Mengui smiles, takes a bite, and begins telling a story—about a butterfly she chased, a guard she terrified, a formation she dismantled because it annoyed her.

Silan listens.

And—for the first time in many lifetimes—

She feels something like peace.

Even as resentment swirls.

Even as fate tightens.

Even as a Supreme plan waits.

She watches Mengui's laughter echo—bright, soft, unguarded—

—and then the Icefire Sword trembles.

A sharp metallic buzz resonates inside her dantian.

Silan's expression freezes.

She lifts her gaze toward the open sky.

Something is coming.

No—

someone.

Before she can circulate her qi, the Icefire Sword forces itself out of her dantian in a streak of cold flame and hovering heat.

It hangs in the air beside her, humming—not as a weapon preparing for battle, but as a beacon.

A signal.

A response.

Space ripples.

A tear forms in the sky—not violent, but deliberate, controlled.

Two figures step through.

A young man and a young woman.

They do not look like mortals, nor cultivators of this world.

Their presence is old.

Inherited.

Royal.

The young man stands tall with long platinum hair tied behind his head, his features sharp as carved jade. His eyes glow with shifting ember and frost—the mark of dual inheritance. His robe is woven with scales, faintly shimmering in cold-blue and ember-red tones.

At his hip hangs a sheathed blade.

It vibrates.

Without touch, without command, the sword tears free—floating beside him.

Unlike Silan's Icefire Sword—crystal-white and cold flame within—

This sword is its opposite:

A weapon of living fire, burning red-gold,

with a core of frozen abyss caged inside.

Fire holding ice.

Opposites reversed.

The moment the two blades see each other—

They react.

Both swords release waves of resonance—light crashing into light, qi meeting qi, recognition blooming like sacred instinct.

Then—

Each returns smoothly to its respective holder.

A reunion—and a boundary.

The young man smirks, glancing toward the girl beside him.

"Dina," he says lightly, "looks like your position as Holy Daughter is… questionable."

The young woman—Dina—steps forward.

She is striking—not beautiful in fragility, but in sharpness.

Her hair is long and jet-black, streaked with scarlet and frost blue.
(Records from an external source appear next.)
(** X18.  A find closes the cursor it was given, once, as the last call it makes
    of the driver, however the walk ended; when Find returned an error it
    walks and closes nothing. *)
Theorem cursor_is_closed_once (drv : Mongo.Driver) (m : ClientGen.Client)
        (ctx : Context) (req : ClientGen.Request) (f : bsonM) :
  manyFilter req = Some f ->
  match Mongo.doFind drv (collectionFor m) (localContext m ctx) f with
  | (Some cur, None) =>
      exists n,
        (1 <= n <= S (List.length (Mongo.Items cur)))%nat
        /\ driverCalls (snd (ClientGen.perform drv m ctx req))
           = Mongo.Find (collectionFor m) (localContext m ctx) f
             :: repeat (Mongo.CursorNext (localContext m ctx)) n
             ++ [Mongo.CursorClose (localContext m ctx)]
  | _ =>
      driverCalls (snd (ClientGen.perform drv m ctx req))
      = [Mongo.Find (collectionFor m) (localContext m ctx) f]
  end.
Proof.
  intros Hf. rewrite (perform_find_many drv m ctx req f Hf). unfold findManyRun.
  destruct (Mongo.doFind drv _ _ f) as [[cur|] [e|]]; try reflexivity.
  exists (steps (Mongo.Items cur)). split; [apply steps_bounds|].
  cbv [snd]. rewrite !driverCalls_app, driverCalls_nexts. reflexivity.
Qed.

Lemma cursor_is_closed_once_witness :
  driverCalls
    (snd (ClientGen.perform Samples.unreachable Samples.sampleClient
            Samples.caller (ClientGen.ReqFindManyFilterJSON (Samples.text "{}"))))
  = [Mongo.Find Samples.sampleCollection Samples.callerLocal (Some [])].
Proof.
  apply (cursor_is_closed_once Samples.unreachable Samples.sampleClient
           Samples.caller
           (ClientGen.ReqFindManyFilterJSON (Samples.text "{}")) (Some [])).
  reflexivity.
Defined.

(* ================================================================== *)
(** * Identifiers and texts *)
(* ================================================================== *)

Lemma map_set_holds_none k v (m : gomap) :
  holdsObjectID v = false ->
  existsb (fun kv => holdsObjectID (snd kv)) m = false ->
  existsb (fun kv => holdsObjectID (snd kv)) (map_set k v m) = false.
Proof.
  intros Hv. induction m as [|[k' v'] m IH]; simpl.
  - now rewrite Hv.
  - intros H. apply orb_false_iff in H as [Hv' Hm].
    destruct (String.compare k k'); simpl.
    + now rewrite Hv, Hm.
    + now rewrite Hv, Hv', Hm.
    + now rewrite Hv', (IH Hm).
Qed.

Lemma store_pairs_holds_none (kvs : list (string * goval)) :
  Forall (fun kv => holdsObjectID (snd kv) = false) kvs ->
  forall m,
    existsb (fun kv => holdsObjectID (snd kv)) m = false ->
    existsb (fun kv => holdsObjectID (snd kv)) (JSON.store_pairs kvs m) = false.
Proof.
  unfold JSON.store_pairs.
  induction 1 as [|[k v] kvs Hv _ IH]; intros m Hm; simpl; [exact Hm|].
  apply IH. now apply map_set_holds_none.
Qed.

(** What a text decodes to holds no ObjectID, at any depth. *)
Lemma valueInterface_holds_none (j : JSON.json) :
  holdsObjectID (fst (JSON.valueInterface j)) = false.
Proof.
  induction j as [| | | |elems IH|fields IH] using RoundTrip.json_induction;
    try reflexivity.
  - simpl. now destruct (JSON.ParseFloat n).
  - simpl. rewrite map_map.
    induction IH as [|j elems Hj _ IHl]; [reflexivity|].
    simpl. now rewrite Hj.
  - simpl. apply store_pairs_holds_none; [|reflexivity].
    rewrite map_map. simpl.
    induction IH as [|[k j] fields Hj _ IHl]; constructor; auto.
Qed.

Lemma converted_holds_none (data : JSON.bytes) (d : bsonM) :
  converted data = Some d -> documentHoldsObjectID d = false.
Proof.
  unfold converted, jsonToBsonM, JSON.Unmarshal.
  destruct (JSON.parse data) as [[| | | | |fields]|]; try discriminate.
  - now intros [= <-].
  - destruct (JSON.savedError _); [discriminate|]. intros [= <-].
    exact (valueInterface_holds_none (JSON.JObject fields)).
Qed.

(** X19.  The document or filter that a method converts from a JSON text
    and sends holds no ObjectID, at any depth: through a text, a document
    cannot be named by an ObjectID. *)
Theorem json_text_sends_no_ObjectID (drv : Mongo.Driver) (m : ClientGen.Client)
        (ctx : Context) (req : ClientGen.Request) (data : JSON.bytes) :
  ClientGen.payload req = Some data ->
  Forall (fun c => exists d,
              carried c = Some d /\ documentHoldsObjectID d = false)
         (operations (snd (ClientGen.perform drv m ctx req))).
Proof.
  intros Hp.
  destruct (perform_calls drv m ctx req) as (calls & Hcalls & Hcursor).
  assert (Hops : operations (snd (ClientGen.perform drv m ctx req))
                 = match operationOf m ctx req with
                   | Some c => [c]
                   | None => []
                   end).
  { unfold operations. rewrite Hcalls.
    destruct (operationOf m ctx req) as [c|] eqn:Hop; [|reflexivity].
    destruct (operationOf_shape m ctx req c Hop) as (Hisop & _).
    simpl. rewrite Hisop. now rewrite (filter_cursorCalls _ _ Hcursor). }
  rewrite Hops. clear Hops Hcalls Hcursor calls.
  destruct req; simpl in Hp; try discriminate; simpl;
    (destruct (converted _) as [d|] eqn:Hd; simpl; [|constructor]);
    (constructor; [|constructor]);
    exists d; (split; [reflexivity|]); exact (converted_holds_none _ d Hd).
Qed.

Lemma json_text_sends_no_ObjectID_witness :
  Forall (fun c => exists d,
              carried c = Some d /\ documentHoldsObjectID d = false)
         [Mongo.DeleteOne Samples.sampleCollection Samples.callerLocal
            (Some [("_id"%string, VString "5d678d799139918d230cfd41")])].
Proof.
  apply (json_text_sends_no_ObjectID (Samples.emptyStore VNil)
           Samples.sampleClient Samples.caller
           (ClientGen.ReqDeleteOne
              (Samples.text "{'_id':'5d678d799139918d230cfd41'}")) _ eq_refl).
Defined.
(** * archive.py: a slotted-page record store

    A shallow embedding of [archive.py] -- the catalog reader, the
    fixed-width record codec, the page scans and the four request
    handlers -- and the properties of it that the specification states.

    Conventions of the embedding:
    - a Python [str] is the list of its code points ([pystr]), a [bytes]
      or [bytearray] object the list of its byte values ([bytes]), both
      over [Z];
    - a Python [int] is a [Z];
    - an exception raised by the code is a [Raise] result; a handler
      returns its result together with the file system it leaves behind;
    - the files the program touches ([catalog.meta], the [<type>.dat]
      files, [log.csv]) are the fields of [fs]. *)

From Stdlib Require Import ZArith String Ascii DecimalString List Lia.
From Stdlib Require DecimalPos.
From stdpp Require Import gmap list.

Local Open Scope Z_scope.

(** ** Python values *)

Abbreviation pystr := (list Z) (only parsing).
Abbreviation bytes := (list Z) (only parsing).

(** A string literal of the source, as code points. *)
Definition str (s : string) : pystr :=
  (λ a, Z.of_nat (nat_of_ascii a)) <$> list_ascii_of_string s.

(** What the [str] type guarantees of each code point. *)
Definition code_point (c : Z) : Prop := 0 ≤ c < 1114112.
(** The code points [encode("utf-8")] accepts: no surrogates. *)
Definition scalar_value (c : Z) : Prop :=
  0 ≤ c < 55296 ∨ 57344 ≤ c < 1114112.
(** What the [bytes] type guarantees of each element. *)
Definition byte_value (b : Z) : Prop := 0 ≤ b < 256.

Definition len {A} (l : list A) : Z := Z.of_nat (length l).

(** The exceptions the code can raise; [LoopBound] is not one of
    Python's: a loop of the embedding returns it when its bound on the
    number of turns is used up. *)
Inductive exn :=
| ValueError | OverflowError | UnicodeEncodeError | IndexError | OSError
| LoopBound.

#[global] Instance exn_eq_dec : EqDecision exn.
Proof. solve_decision. Defined.

Inductive result (A : Type) :=
| Ok (a : A)
| Raise (e : exn).
Arguments Ok {A} a.
Arguments Raise {A} e.

(** [except ValueError] also catches [UnicodeEncodeError], a subclass. *)
Definition is_value_error (e : exn) : bool :=
  match e with
  | ValueError | UnicodeEncodeError => true
  | _ => false
  end.

#[global] Instance result_bind : MBind result := λ A B k r,
  match r with
  | Ok a => k a
  | Raise e => Raise e
  end.

(** [l[i]] with Python's negative indices. *)
Definition py_index {A} (l : list A) (i : Z) : result A :=
  let j := if i <? 0 then i + len l else i in
  if j <? 0 then Raise IndexError
  else match l !! Z.to_nat j with
       | Some x => Ok x
       | None => Raise IndexError
       end.

(** [l[lo:hi]] with Python's clamping of either bound. *)
Definition clamp_index (n i : Z) : Z :=
  let j := if i <? 0 then i + n else i in
  Z.max 0 (Z.min n j).
Lemma dict_get_None k d : dict_get k d = None <-> k ∉ map fst d.
Proof.
  induction d as [|[k' v'] r IH]; simpl.
  - split; [intros _; apply not_elem_of_nil | reflexivity].
  - rewrite not_elem_of_cons. destruct (decide (k' = k)) as [->|Hne].
    + split; [discriminate | intros [Hk _]; congruence].
    + rewrite IH. split; [intros Hr; split; [congruence | exact Hr] | intros [_ Hr]; exact Hr].
Qed.

Lemma dict_get_Some_elem k v d : dict_get k d = Some v -> (k, v) ∈ d.
Proof.
  induction d as [|[k' v'] r IH]; simpl; [discriminate|].
  destruct (decide (k' = k)) as [->|Hne].
  - intros [= ->]. apply list_elem_of_here.
  - intros Hr. apply list_elem_of_further, IH, Hr.
Qed.

(** Setting a new key appends it. *)
Lemma dict_set_fresh k v d : k ∉ map fst d -> dict_set k v d = (d ++ [(k, v)])%list.
Proof.
  induction d as [|[k' v'] r IH]; simpl; [reflexivity|].
  rewrite not_elem_of_cons. intros [Hne Hr].
  rewrite decide_False by congruence. rewrite IH by assumption. reflexivity.
Qed.

Lemma dict_set_keys k k' v d :
  k' ∈ map fst (dict_set k v d) <-> k' = k \/ k' ∈ map fst d.
Proof.
  induction d as [|[k0 v0] r IH]; cbn [dict_set map fst].
  - rewrite list_elem_of_singleton. split; [auto | intros [?|Hn]; [assumption|]].
    apply elem_of_nil in Hn. contradiction.
  - destruct (decide (k0 = k)) as [->|Hne]; cbn [map fst];
      rewrite !elem_of_cons; [tauto|]. rewrite IH. tauto.
Qed.

Lemma dict_set_NoDup k v d : NoDup (map fst d) -> NoDup (map fst (dict_set k v d)).
Proof.
  induction d as [|[k0 v0] r IH]; cbn [dict_set map fst]; intros Hnd.
  - apply NoDup_singleton.
  - apply NoDup_cons in Hnd as [Hk0 Hr].
    destruct (decide (k0 = k)) as [->|Hne]; cbn [map fst]; apply NoDup_cons.
    + split; assumption.
    + split; [|apply IH, Hr]. rewrite dict_set_keys. intros [?|?]; [congruence|contradiction].
Qed.

(** Building a dictionary from pairs with distinct keys keeps the pairs. *)
Lemma dict_of_pairs_app (l acc : list (K * V)) :
  NoDup (map fst (acc ++ l)) ->
  fold_left (fun d kv => dict_set (fst kv) (snd kv) d) l acc = (acc ++ l)%list.
Proof.
  revert acc. induction l as [|[k v] r IH]; intros acc Hnd; simpl.
  - rewrite app_nil_r. reflexivity.
  - assert (Hk : k ∉ map fst acc).
    { rewrite map_app in Hnd. simpl in Hnd.
      apply NoDup_app in Hnd as (_ & Hdisj & _).
      intros Hin. apply (Hdisj k Hin). apply list_elem_of_here. }
    rewrite dict_set_fresh by exact Hk.
    rewrite IH; rewrite <- app_assoc; [reflexivity | exact Hnd].
Qed.

Lemma dict_of_pairs_NoDup (l : list (K * V)) :
  NoDup (map fst l) -> dict_of_pairs l = l.
Proof. intros Hnd. unfold dict_of_pairs. rewrite dict_of_pairs_app; auto. Qed.
End dict.

Ltac not_in_list :=
  cbn [map fst]; rewrite ?not_elem_of_cons; repeat split;
  solve [discriminate | apply not_elem_of_nil].

(** ** Attribute assignment *)

Lemma getattr_setattr_ne job k v a :
  a <> k -> getattr (setattr job k v) a = getattr job a.
Proof.
  intros Hne. unfold setattr.
  repeat match goal with
         | |- context [String.eqb k ?s] =>
             destruct (String.eqb_spec k s) as [->|?];
             [unfold getattr, to_dict;
              cbn [dict_get id repo_url repo_type status error progress
                   created_at updated_at metadata];
              repeat (case_decide; [congruence || reflexivity|]); reflexivity|]
         end.
  reflexivity.
Qed.

Lemma getattr_setattr_eq job k v :
  hasattr k = true -> getattr (setattr job k v) k = Some v.
Proof.
  unfold hasattr, job_attributes. intros Hk. apply bool_decide_eq_true in Hk.
  repeat (apply elem_of_cons in Hk as [->|Hk]; [reflexivity|]).
  apply elem_of_nil in Hk. contradiction.
Qed.

Lemma getattr_apply_kwargs job kwargs a :
  a ∉ map fst kwargs -> getattr (apply_kwargs job kwargs) a = getattr job a.
Proof.
  revert job. induction kwargs as [|[k v] r IH]; intros job Hnin; simpl; [reflexivity|].
  simpl in Hnin. apply not_elem_of_cons in Hnin as [Hne Hr].
  rewrite IH by exact Hr.
  destruct (hasattr k); [apply getattr_setattr_ne, Hne | reflexivity].
Qed.

(** A record is determined by its attributes. *)
Lemma getattr_id job : getattr job "id" = Some (id job).
Proof. reflexivity. Qed.
Lemma getattr_repo_url job : getattr job "repo_url" = Some (repo_url job).
Proof. reflexivity. Qed.
Lemma getattr_repo_type job : getattr job "repo_type" = Some (repo_type job).
Proof. reflexivity. Qed.
Lemma getattr_status job : getattr job "status" = Some (status job).
Proof. reflexivity. Qed.
Lemma getattr_error job : getattr job "error" = Some (error job).
Proof. reflexivity. Qed.
Lemma getattr_progress job : getattr job "progress" = Some (progress job).
Proof. reflexivity. Qed.
Lemma getattr_created_at job : getattr job "created_at" = Some (created_at job).
Proof. reflexivity. Qed.
Lemma getattr_updated_at job : getattr job "updated_at" = Some (updated_at job).
Proof. reflexivity. Qed.
Lemma getattr_metadata job : getattr job "metadata" = Some (metadata job).
Proof. reflexivity. Qed.

(** ** Updates *)

(** C7.  [update_job] with an identifier that is not in the job table
    returns normally and changes nothing: the table and the manager are the
    same, and the store is left as it was (no write is made). *)
Theorem update_job_unknown_id (job_id : tkey) (kwargs : list (string * pyval))
    (now : Z) (m : JobManager) (w : World) :
  dict_get job_id (jobs m) = None ->
  update_job job_id kwargs now m w = (m, w).
Proof.
  intros Hnone. unfold update_job, _update. rewrite Hnone. reflexivity.
Qed.

Lemma update_job_unknown_id_witness :
  dict_get (KStr "job-b") (jobs (fst one_job)) = None /\
  update_job (KStr "job-b") [("progress", VStr "half")] 11 (fst one_job) (snd one_job)
  = one_job.
Proof.
  split; [reflexivity|].
  rewrite (update_job_unknown_id (KStr "job-b") _ 11 (fst one_job) (snd one_job));
    reflexivity.
Defined.
Lemma patched_range (attr mode : Z) :
  0 <= attr -> 0 <= mode < 2 ^ 16 ->
  0 <= Z.lor (Z.land attr xFFFF) (Z.shiftl mode 16) < 2 ^ 32.
Proof.
  intros Hattr [Hlo Hhi].
  assert (0 <= Z.lor (Z.land attr xFFFF) (Z.shiftl mode 16)) as Hnonneg.
  { apply Z.lor_nonneg. split; [apply Z.land_nonneg; by left | by apply Z.shiftl_nonneg]. }
  split; [done |]. apply below_pow2; [lia | done |].
  intros n Hn. rewrite Z.lor_spec, Z.land_spec, Z.shiftl_spec by lia.
  rewrite (high_bit_clear xFFFF 16 n) by (unfold xFFFF; lia).
  rewrite (high_bit_clear mode 16 (n - 16)) by lia.
  by rewrite andb_false_r.
Qed.

Lemma stored_mode_range (attr : Z) : 0 <= attr < 2 ^ 32 -> 0 <= Z.shiftr attr 16 < 2 ^ 16.
Proof.
  intros [Hlo Hhi]. rewrite Z.shiftr_div_pow2 by lia. split.
  - apply Z.div_pos; lia.
  - apply Z.div_lt_upper_bound; lia.
Qed.

End ZipFurther.

(** X22: the fix-up in its normalizing form is idempotent: applied to an
    archive it has already fixed, it returns that archive unchanged, and
    on an archive without entries it raises [IndexError] both times. *)
Theorem fix_last_zipinfo_idempotent (zipfile : Zip.ZipFile) :
  (zipfile' ← Zip._fix_last_zipinfo zipfile None; Zip._fix_last_zipinfo zipfile' None)
    = Zip._fix_last_zipinfo zipfile None /\
  (forall zipfile', Zip._fix_last_zipinfo zipfile None = Ok zipfile' ->
     Zip._fix_last_zipinfo zipfile' None = Ok zipfile') /\
  Zip._fix_last_zipinfo {| Zip.filelist := [] |} None = Raise IndexError.
Proof.
  split; [apply (fix_after_fix zipfile None None) | split; [| done]].
  intros zipfile' Hfixed.
  pose proof (fix_after_fix zipfile None None) as Htwice.
  rewrite Hfixed in Htwice. exact Htwice.
Qed.

Lemma fix_last_zipinfo_idempotent_witness :
  Zip._fix_last_zipinfo archive0 None = Ok archive0.
Proof.
  destruct (fix_last_zipinfo_idempotent archive0) as (_ & Hfixed & _).
  by apply Hfixed.
Defined.

(** X23: the fixed mode wins over the normalized one: when the stock
    [write] hands its entry to the wrapped [writestr], or the other way
    round, the entry ends with mode [0o100644] exactly as after
    [WheelFile_writestr] alone, whatever mode had been captured. *)
Theorem WheelFile_write_over_writestr
    {args : Type} (_orig : Zip.ZipFile -> args -> result Zip.ZipFile)
    (self : Zip.ZipFile) (a : args) :
  Zip.WheelFile_write (Zip.WheelFile_writestr _orig) self a = Zip.WheelFile_writestr _orig self a /\
  Zip.WheelFile_writestr (Zip.WheelFile_write _orig) self a = Zip.WheelFile_writestr _orig self a.
Proof.
  unfold Zip.WheelFile_write, Zip.WheelFile_writestr.
  destruct (_orig self a) as [zipfile |]; [| done]. simpl.
  split.
  - etrans; [apply (fix_after_fix zipfile (Some o100644) None) | done].
  - apply (fix_after_fix zipfile None (Some o100644)).
Qed.

(** X24: the wrappers add no error handling: an exception of the stock
    writer is passed on and no fix-up happens, and a stock writer that
    returns with an empty archive makes the wrapper raise [IndexError]. *)
Theorem WheelFile_errors
    {args : Type} (_orig : Zip.ZipFile -> args -> result Zip.ZipFile)
    (self : Zip.ZipFile) (a : args) :
  (forall e, _orig self a = Raise e ->
     Zip.WheelFile_write _orig self a = Raise e /\
     Zip.WheelFile_writestr _orig self a = Raise e) /\
  (_orig self a = Ok {| Zip.filelist := [] |} ->
     Zip.WheelFile_write _orig self a = Raise IndexError /\
     Zip.WheelFile_writestr _orig self a = Raise IndexError).
Proof.
  unfold Zip.WheelFile_write, Zip.WheelFile_writestr.
  split; [intros e Horig | intros Horig]; by rewrite Horig.
Qed.

Lemma WheelFile_errors_witness :
  Zip.WheelFile_write (fun _ (_ : unit) => Raise (OSError 2)) archive0 () = Raise (OSError 2) /\
  Zip.WheelFile_writestr (fun self (_ : unit) => Ok self) {| Zip.filelist := [] |} ()
    = Raise IndexError.
Proof.
  split.
  - destruct (WheelFile_errors (fun _ (_ : unit) => Raise (OSError 2)) archive0 ()) as [Hraise _].
    by destruct (Hraise (OSError 2) eq_refl).
  - destruct (WheelFile_errors (fun self (_ : unit) => Ok self) {| Zip.filelist := [] |} ())
      as [_ Hempty].
    by destruct (Hempty eq_refl).
Defined.

(** X25: the fix-up keeps the external attributes a 32-bit word: if the
    last entry's attributes lie in [0, 2^32) and the mode given, if any, in
    [0, 2^16), so do the attributes of the patched entry. *)
Theorem fix_last_zipinfo_32_bits
    (entries : list Zip.ZipInfo) (zipinfo : Zip.ZipInfo) (mode : option Z) :
  0 <= Zip.external_attr zipinfo < 2 ^ 32 ->
  match mode with Some m => 0 <= m < 2 ^ 16 | None => True end ->
  exists patched,
    Zip._fix_last_zipinfo {| Zip.filelist := entries ++ [zipinfo] |} mode
      = Ok {| Zip.filelist := entries ++ [patched] |} /\
    0 <= Zip.external_attr patched < 2 ^ 32.
Proof.
  intros Hattr Hmode. rewrite fix_last_snoc. eexists. split; [reflexivity |].
  simpl. apply patched_range; [lia |].
  destruct mode as [m |]; [done |].
  apply normalize_mode_below; [lia |]. by apply stored_mode_range.
Qed.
Her horns—small, spiralled and delicate—mark her as one born of the pure blood lineage.

Her eyes—mercury silver with flames flickering deep within—lock onto Silan.

She points at her.

"I, Dina," she declares, voice ringing with ancient authority, "challenge you—according to the laws of the Spirit Dragon Race."

Silan's brow tightens.

She now understands who they are.

She does not understand why they care.

Her voice is calm.

"Who are you? Why should I accept anything from you?"

Dina lifts her chin.

"I am the Holy Daughter of the Spirit Dragon Race—the chosen heir of our Supreme. According to the ancestral decree, only the Holy Daughter may wield the Icefire Sword."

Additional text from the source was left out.